Venlafaxine and the major human metabolite, O-desmethylvenlafaxine (ODV), were not mutagenic in the Ames reverse mutation assay in Salmonella bacteria or the CHO/HGPRT mammalian cell forward gene mutation assay. Venlafaxine was also not mutagenic in the in vitro BALB/c-3T3 mouse cell transformation assay, the sister chromatid exchange assay in cultured CHO cells, or the in vivo chromosomal aberration assay in rat bone marrow. ODV was not mutagenic in the in vitro CHO cell chromosomal aberration assay. There was a clastogenic response in the in vivo chromosomal aberration assay in rat bone marrow in male rats receiving 200 times, on a mg/kg basis, or 50 times, on a mg/m2 basis, the maximum human daily dose. The no effect dose was 67 times (mg/kg) or 17 times (mg/m2) the human dose.
Reproduction and fertility studies of venlafaxine in rats showed no adverse effects on male or female fertility at oral doses of up to 2 times the maximum recommended human dose of 225 mg/day on a mg/m2 basis.
However, reduced fertility was observed in a study in which male and female rats were treated with O-desmethylvenlafaxine (ODV), the major human metabolite of venlafaxine, prior to and during mating and gestation. This occurred at an ODV exposure (AUC) approximately 2 to 3 times that associated with a human venlafaxine dose of 225 mg/day.

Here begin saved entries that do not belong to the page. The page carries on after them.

(* ===== verification/index_page.v ===== *)
(** Two of the operations of the index: its paged search, and the removal of a path. *)
From Stdlib Require Import ZArith Lia Ascii Sorted.
From stdpp Require Import strings pretty gmap functions option list relations.
From S2P Require Import prelude rust_str std_path std_fs fs_facts path_guard db journal_store proposal_types analyzer browse index_sql file_index move_undo.
From S2P Require Import trash_facts file_ops_facts index_facts index_scan.

Open Scope string_scope.
Open Scope list_scope.


(** * Searching the index a page at a time: every page is a window of the same list of
    hits, and following the offsets visits all of them. *)

(** * The specification of a search *)

(** The entry a row stands for, and the entries of a search in the order of the index. *)
Definition entry_of_row (kv : string * SearchRow) : IndexedSearchEntry :=
  mkIndexedSearchEntry (sr_name kv.2) kv.1 (sr_entry_type kv.2 =? "directory")%string (sr_extension kv.2)
    (as_u64 <$> sr_size_bytes kv.2) (as_u128 <$> sr_modified_unix_ms kv.2).
Definition matching (scope : IndexedSearchScope) (directory query : string) (t : IndexTables)
  : list (string * SearchRow) :=
  IndexSql.entries_in_order (match scope with CurrentDirectory => Some directory | ManagedRoot => None end) query t.

(** The entries that are still in the tree, and pass the extension filter. *)
Definition hit (f : tree) (g : PathGuard) (extensions : list string) (e : IndexedSearchEntry) : bool :=
  FileIndex.validate_indexed_search_hit f g e && FileIndex.indexed_entry_matches_extensions e extensions.
Definition hits (f : tree) (g : PathGuard) (extensions : list string) (rows : list (string * SearchRow))
  : list IndexedSearchEntry := List.filter (hit f g extensions) (map entry_of_row rows).

(** A page from the row at [offset]: the first [limit] hits there, and where the next
    one is. *)
Definition page_of (f : tree) (g : PathGuard) (extensions : list string) (rows : list (string * SearchRow))
  (limit offset : Z) (entries : list IndexedSearchEntry) (next : option Z) : Prop :=
  let hits_from o := hits f g extensions (drop (Z.to_nat o) rows) in
  entries = take (Z.to_nat limit) (hits_from offset) /\
  match next with
  | None => hits_from offset = entries
  | Some n => (offset + limit <= n < Z.of_nat (length rows))%Z /\ hits_from n <> [] /\
      hits_from offset = entries ++ hits_from n
  end.
(** A backslash may stand in a Unix name; the index reads it as a separator, so the
    file [docs\b.txt] and the file [b.txt] of [docs] are one key, and no rebuild of
    that root succeeds. *)
Definition backslash_machine : world MemIndex :=
  index_machine (<[["home"; "root"; "docs\b.txt"] := file_of "x" 77]> sample_tree) (mem_index_of empty_tables None).
Example backslash_stops_reindex :
  let run := FileIndex.reindex_root id sample_root backslash_machine in
  is_ok run.1 = false /\ it_initialized (idx_at (Db.db_path_for_root sample_root) run.2) = 0%Z /\
  is_ok (FileIndex.reindex_root id sample_root reindex_machine).1 = true.
Proof. split_and!; vm_compute; reflexivity. Qed.
Lemma pages_from n root directory limit offset cursor report w :
  (1 <= limit <= PAGE_SIZE)%Z -> (Z.of_nat (length (FileBrowse.browsable report)) < 2 ^ 64)%Z ->
  FileBrowse.parse_cursor cursor = Ok offset -> (0 <= offset <= Z.of_nat (length (FileBrowse.browsable report)))%Z ->
  Browse.browse_root (w_fs w) root (Some directory) = Ok report ->
  (Z.of_nat (length (FileBrowse.browsable report)) - offset <= Z.of_nat n * limit)%Z ->
  exists w', all_pages (S n) root directory limit cursor w =
    (Ok (map FileBrowse.remote_entry (drop (Z.to_nat offset) (FileBrowse.browsable report))), w') /\ w_fs w' = w_fs w /\ w_db w' = w_db w.
Proof.
  revert offset cursor w. induction n as [|n IH]; intros offset cursor w Hl Hlen Hc Ho Hb Hn;
    pose proof (page_run root directory cursor limit offset report w Hl Hc Hb (proj2 Ho)) as Hrun;
    destruct (FileBrowse.page_of _ _ _) as [page next] eqn:Hp; destruct Hrun as (now & w1 & Hrun & Hfs & Hdb);
    rewrite all_pages_step; unfold io_bind at 1; rewrite Hrun; simpl fb_next_cursor; simpl fb_entries;
    unfold FileBrowse.page_of in Hp; injection Hp as Hpage Hnext; rewrite length_map, length_take, length_drop in Hnext.
  - rewrite (proj2 (Z.ltb_ge _ _)) in Hnext by lia. subst next page. exists w1. split; [|done].
    cbn. rewrite (drop_ge _ (Z.to_nat offset)) by lia. by rewrite take_nil.
  - cbn [fb_next_cursor fb_entries]. destruct (Z.ltb_spec (offset + Z.of_nat (Nat.min (Z.to_nat limit) (length (FileBrowse.browsable report) - Z.to_nat offset)))
                (Z.of_nat (length (FileBrowse.browsable report)))) as [Hlt|Hge]; subst next.
    + set (k := (offset + _)%Z) in *. assert (k = offset + limit)%Z as Hk by lia.
      destruct (IH k (Some ("offset:" +:+ fmt_int k)) w1) as (w2 & Hw2 & Hfs2 & Hdb2).
      * done.
      * done.
      * apply parse_offset_cursor. lia.
      * lia.
      * by rewrite Hfs.
      * lia.
      * exists w2. unfold io_bind. rewrite Hw2. split; [|split; congruence]. unfold io_ret. do 2 f_equal. subst page.
        rewrite <- map_app. f_equal. replace (Z.to_nat k) with (Z.to_nat offset + Z.to_nat limit)%nat by lia.
        by rewrite <- drop_drop, take_drop.
    + exists w1. split; [|done]. unfold io_ret. do 2 f_equal. subst page. f_equal. rewrite take_ge; [done|]. rewrite length_drop. lia.
Qed.
End pages.
(** * Edge cases *)

(** The file as another program leaves it at its [k]-th look. *)
Definition rewritten (k : nat) (content : string) (mtime : Z) (k' : nat) (w : world deskdb) : world deskdb :=
  if Nat.eqb k k' then set_fs (<[["home"; "root"; "a.txt"] := mkInode (KFile content) mtime None 6]> (w_fs w)) w else w.
Definition failure (r : result CompletedTransferUpload TransferUploadError) : option (option AgentFileTransferFailureCode * bool) :=
  match r with Ok _ => None | Err e => Some (tx_failure_code e, tx_failure_reported e) end.
(** Whatever the moment, another version ends the transfer, and the server is told. *)
Example change_ends_transfer :
  map (fun k => failure (transferred (rewritten k "hi" 77) "a.txt").1) (seq 1 5) = repeat (Some (Some SourceChanged, true)) 5.
Proof. vm_compute. reflexivity. Qed.
(** A change between two checks that restores the size, the time and the identity of the
    file is not seen: the bytes sent are not those of the hash. *)
Example restored_version_unseen :
  let '(r, st') := transferred (rewritten 4 "jello" 1600000000000000000) "a.txt" in
  option_map ct_sha256 (result_ok r) = Some (sha256_hex "hello") /\ content_at (files_of st') "/home/root/a.txt" = Some "jello".
Proof. vm_compute. split; reflexivity. Qed.
(** A transfer is taken for skipped by the words of its message, which may come from the
    path: a failure that the server was told of is counted as skipped. *)
Example failure_counted_as_skipped :
  let r := (transferred undisturbed "not pending.txt").1 in
  let report := FileTransfer.counted "transfer-1" r (mkFileTransferProcessingReport 1 0 0 0 []) in
  failure r = Some (Some SourceNotFound, true) /\ fs_failed_count report = 0%Z /\ fs_skipped_count report = 1%Z.
Proof. vm_compute. split_and!; reflexivity. Qed.
(** A link out of the folder is not sent. *)
Example link_not_sent : failure (transferred undisturbed "escape").1 = Some (Some OutsideManagedRoot, true).
Proof. vm_compute. reflexivity. Qed.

Venlafaxine did not cause malformations in offspring of rats or rabbits given doses up to 11 times (rat) or 12 times (rabbit) the maximum recommended human daily dose on a mg/kg basis, or 2.5 times (rat) and 4 times (rabbit) the human daily dose on a mg/m2 basis. However, in rats, there was a decrease in pup weight, an increase in stillborn pups, and an increase in pup deaths during the first 5 days of lactation, when dosing began during pregnancy and continued until weaning. The cause of these deaths is not known. These effects occurred at 10 times (mg/kg) or 2.5 times (mg/m2) the maximum human daily dose. The no effect dose for rat pup mortality was 1.4 times the human dose on a mg/kg basis or 0.25 times the human dose on a mg/m2 basis. There are no adequate and well-controlled studies in pregnant women. Because animal reproduction studies are not always predictive of human response, this drug should be used during pregnancy only if clearly needed.